Abolo opined that the market views the sale of loans to AMCON positively as definite break for the banking sector from underperforming assets, adding that “focusing Asset Management Company of Nigeria (AMCON) on equity-linked loans assists the revival of equity capital markets as the banks focus on growth once more.”
On restructuring the sector, Abolo said “the first task in financial restructuring is the estimation of non-performing loans (NPLs) and the identification of best possible ways for their resolution.
He said while NPLs are a useful indicator of bank performance, “their true meaning depends on the method of their estimation. In a crisis, NPLs are found in large scale, which makes restructuring require large financial assistance.
“Further, the accumulation of NPLs deteriorates profitability of financial institutions and makes them more cautious in liquidity provision due to a lowered capital adequacy ratio. A well-designed and operated financial infrastructure can lead to higher efficiency in financial intermediation”, He stated.
He added that this “essentially enables financial institutions to provide better services at a lower cost, and customers to enjoy high return at a lower risk.”
Stating that the key components of financial sector infrastructure include legal system for supervision, bankruptcy, foreclosure, central bank monetary policy, and bank secrecy; accounting and disclosure standards; data collection and dissemination; payments system; deposit insurance; asset management companies; and human resources development, he said the set-up of bankruptcy and foreclosure laws is also required to encourage financial and corporate sector restructuring.
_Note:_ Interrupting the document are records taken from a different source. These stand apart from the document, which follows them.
(* ===== verification/Bits.v ===== *)
(** * Bits and bit readers

    What the bit-level parsers of rtmp-av1.c and rtmp-hevc.c have in common: a
    number as a list of bits, and the specification [reads m bits a] of a parser
    that consumes exactly [bits] and returns [a], for any reader that implements
    [BitReader]. *)

From S2P Require Import Prelude Serializer Bitstream.

Local Open Scope Z_scope.
Local Open Scope serializer_scope.

(** ** Numbers as bits, most significant first *)

Definition zbits (n : nat) (v : Z) : list bool :=
  map (λ i, Z.testbit v (Z.of_nat i)) (rev (seq 0 n)).

(** The bits of a buffer. *)
Definition all_bits (buf : bytes) : list bool := concat (map (zbits 8) buf).

Lemma zbits_S n v : zbits (S n) v = Z.testbit v (Z.of_nat n) :: zbits n v.
Proof. unfold zbits. by rewrite seq_S, rev_app_distr. Qed.

Lemma zbits_length n v : length (zbits n v) = n.
Proof. unfold zbits. by rewrite length_map, length_rev, length_seq. Qed.

Lemma zbits_zlen n v : zlen (zbits n v) = Z.of_nat n.
Proof. unfold zlen. by rewrite zbits_length. Qed.

Lemma zbits_lookup n v i : (i < n)%nat → zbits n v !! i = Some (Z.testbit v (Z.of_nat (n - 1 - i))).
Proof.
  revert i; induction n as [|n IH]; intros i Hi; [lia|]. rewrite zbits_S.
  destruct i as [|i]; [by replace (S n - 1 - 0)%nat with n by lia|].
  cbn. rewrite IH by lia. do 3 f_equal. lia.
Qed.

Lemma mod_pow2_succ v n : 0 ≤ n → v `mod` 2 ^ (n + 1) = Z.b2z (Z.testbit v n) * 2 ^ n + v `mod` 2 ^ n.
Proof.
  intros Hn. rewrite Z.pow_add_r, Z.rem_mul_r by (try apply Z.pow_nonzero; lia).
  rewrite (Z.testbit_spec' v n) by lia. change (2 ^ 1) with 2. lia.
Qed.

Lemma bits_val_zbits n v : bits_val (zbits n v) = v `mod` 2 ^ Z.of_nat n.
Proof.
  induction n as [|n IH]; [by rewrite Z.mod_1_r|].
  rewrite zbits_S. change (?b :: ?l) with ([b] ++ l). rewrite bits_val_app, IH, zbits_zlen.
  rewrite Nat2Z.inj_succ, <- Z.add_1_r, mod_pow2_succ by lia.
  by destruct (Z.testbit v (Z.of_nat n)).
Qed.

Lemma zbits_val n v : 0 ≤ v < 2 ^ Z.of_nat n → bits_val (zbits n v) = v.
Proof. intros. rewrite bits_val_zbits. by apply Z.mod_small. Qed.

Lemma zbits_bits_val l : zbits (length l) (bits_val l) = l.
Proof.
  induction l as [|b l IH]; [done|]. cbn [length]. rewrite zbits_S.
  change (b :: l) with ([b] ++ l). rewrite bits_val_app. change (bits_val [b]) with (0 * 2 + Z.b2z b).
  change (zlen l) with (Z.of_nat (length l)). pose proof (bits_val_range l) as Hr.
  change (zlen l) with (Z.of_nat (length l)) in Hr.
  assert (∀ i, (i < length l)%nat →
    Z.testbit ((0 * 2 + Z.b2z b) * 2 ^ Z.of_nat (length l) + bits_val l) (Z.of_nat i) = Z.testbit (bits_val l) (Z.of_nat i)) as Hlow.
  { intros i Hi. rewrite <- (Z.mod_pow2_bits_low (_ + _) (Z.of_nat (length l))) by lia.
    rewrite (Z.add_comm _ (bits_val l)), Z.mod_add, Z.mod_small by (try apply Z.pow_nonzero; lia). done. }
  set (w := (0 * 2 + Z.b2z b) * 2 ^ Z.of_nat (length l) + bits_val l) in *.
  assert (Z.testbit w (Z.of_nat (length l)) = b) as ->.
  { unfold w. rewrite Z.testbit_odd, Z.shiftr_div_pow2, Z.div_add_l, (Z.div_small (bits_val l)) by (try apply Z.pow_nonzero; lia).
    by destruct b. }
  cbn [app]. f_equal. rewrite <- IH at 2. unfold zbits. apply map_ext_in. intros i Hi.
  apply in_rev, in_seq in Hi. apply Hlow. lia.
Qed.

Lemma all_bits_cons b buf : all_bits (b :: buf) = zbits 8 b ++ all_bits buf.
Proof. reflexivity. Qed.

Lemma all_bits_app x y : all_bits (x ++ y) = all_bits x ++ all_bits y.
Proof. unfold all_bits. by rewrite map_app, concat_app. Qed.

Lemma all_bits_length buf : length (all_bits buf) = (8 * length buf)%nat.
Proof.
  induction buf as [|b buf IH]; [done|]. rewrite all_bits_cons, length_app, IH, zbits_length. simpl. lia.
Qed.

Lemma all_bits_lookup buf i :
  all_bits buf !! i =
    (λ b, Z.testbit b (Z.of_nat (7 - i `mod` 8))) <$> buf !! (i `div` 8)%nat.
Proof.
  revert i; induction buf as [|b buf IH]; intros i; [done|]. rewrite all_bits_cons.
  destruct (decide (i < 8)%nat) as [Hi|Hi].
  - rewrite lookup_app_l by (rewrite zbits_length; lia).
    rewrite zbits_lookup, Nat.mod_small, Nat.div_small by lia. done.
  - rewrite lookup_app_r by (rewrite zbits_length; lia). rewrite zbits_length, IH.
    assert (i `mod` 8 = (i - 8) `mod` 8 ∧ i `div` 8 = S ((i - 8) `div` 8))%nat as [-> ->]; [|done].
    replace i with (i - 8 + 1 * 8)%nat at 1 3 by lia.
    rewrite Nat.Div0.mod_add, Nat.div_add by lia. split; lia.
Qed.

(** The bytes of a list of bits with its trailing bits. *)
Definition pack_bits (l : list bool) : bytes :=
  let l := l ++ true :: replicate (7 - length l `mod` 8) false in
  map (λ i, bits_val (take 8 (drop (8 * i) l))) (seq 0 (length l / 8)).

(** ** Readers *)

(** [ahead g l]: the bits [l] are the next ones the reader delivers; [read_bits n] reads
    [n] of them as a number. *)
Class BitReader (G : Type) := {
  ahead : G → list bool → Prop;
  read_bits : Z → W G Z
}.

(** A parser that consumes exactly [bits] and returns [a]. *)
Definition reads `{BitReader G} {A} (m : W G A) (bits : list bool) (a : A) : Prop :=
  ∀ g rest, ahead g (bits ++ rest) → ∃ g', m g = Some (a, g') ∧ ahead g' rest.

(** The interface: numbers of up to 32 bits are read as they were written. *)
Class BitReaderSpec (G : Type) `{BitReader G} := {
  reads_bits n v : (n ≤ 32)%nat → 0 ≤ v < 2 ^ Z.of_nat n → reads (read_bits (Z.of_nat n)) (zbits n v) v
}.

(** One bit. *)
Definition flag (b : bool) : list bool := [b].

Section rules.
Context `{BitReader G}.

Lemma reads_ret {A} (a : A) : reads (ret a) [] a.
Proof. intros g rest Hg. by exists g. Qed.

Lemma reads_bind {A B} (m : W G A) (k : A → W G B) l1 l2 a b :
  reads m l1 a → reads (k a) l2 b → reads (bind m k) (l1 ++ l2) b.
Proof.
  intros Hm Hk g rest Hg. rewrite <- app_assoc in Hg. destruct (Hm g _ Hg) as (g1 & E & H1).
  destruct (Hk g1 _ H1) as (g2 & E2 & H2). exists g2. split; [|done]. unfold bind. by rewrite E.
Qed.

Lemma reads_eq {A} (m : W G A) l l' a : reads m l a → l = l' → reads m l' a.
Proof. by intros ? <-. Qed.

Lemma reads_bind_nil {A B} (m : W G A) (k : A → W G B) l a b :
  reads m l a → reads (k a) [] b → reads (bind m k) l b.
Proof. intros. rewrite <- (app_nil_r l). by eapply reads_bind. Qed.

Lemma reads_when (c : bool) (m : W G unit) l :
  (c = true → reads m l tt) → (c = false → l = []) → reads (if c then m else ret tt) l tt.
Proof. intros H1 H2. destruct c; [by apply H1|]. rewrite H2 by done. apply reads_ret. Qed.

Context `{!BitReaderSpec G}.

Lemma reads_num n v : 0 ≤ n ≤ 32 → 0 ≤ v < 2 ^ n → reads (read_bits n) (zbits (Z.to_nat n) v) v.
Proof.
  intros Hn Hv. pose proof (reads_bits (G:=G) (Z.to_nat n) v) as R.
  rewrite Z2Nat.id in R by lia. apply R; [lia|done].
Qed.

Lemma reads_bit1 b : reads (read_bits 1) (flag b) (Z.b2z b).
Proof.
  eapply reads_eq; [apply (reads_num 1 (Z.b2z b)); [lia|destruct b; cbn; lia]|]. by destruct b.
Qed.

Lemma reads_list l : (length l ≤ 32)%nat → reads (read_bits (zlen l)) l (bits_val l).
Proof.
  intros Hl. eapply reads_eq; [apply (reads_num (zlen l) (bits_val l)); [unfold zlen; lia|apply bits_val_range]|].
  by rewrite zlen_to_nat, zbits_bits_val.
Qed.
End rules.

Create HintDb reads.
#[export] Hint Resolve reads_ret : reads.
He also noted that the sequencing of reforms problem must be dealt with, adding that different weights may be placed on each of the above based on the urgency for implementation.  “For example, the mitigation of liquidity problems may come first, as it is  the most urgent issue, followed by other policy issues  including  the resolution  of  NPLs  and consolidation  of  the banking industry”, he said.
Noting that the knowledge of risk management in the country is low, Abolo said there is a need to establish a risk management school “to train both regulators and bank staff to strengthen skills and competencies.”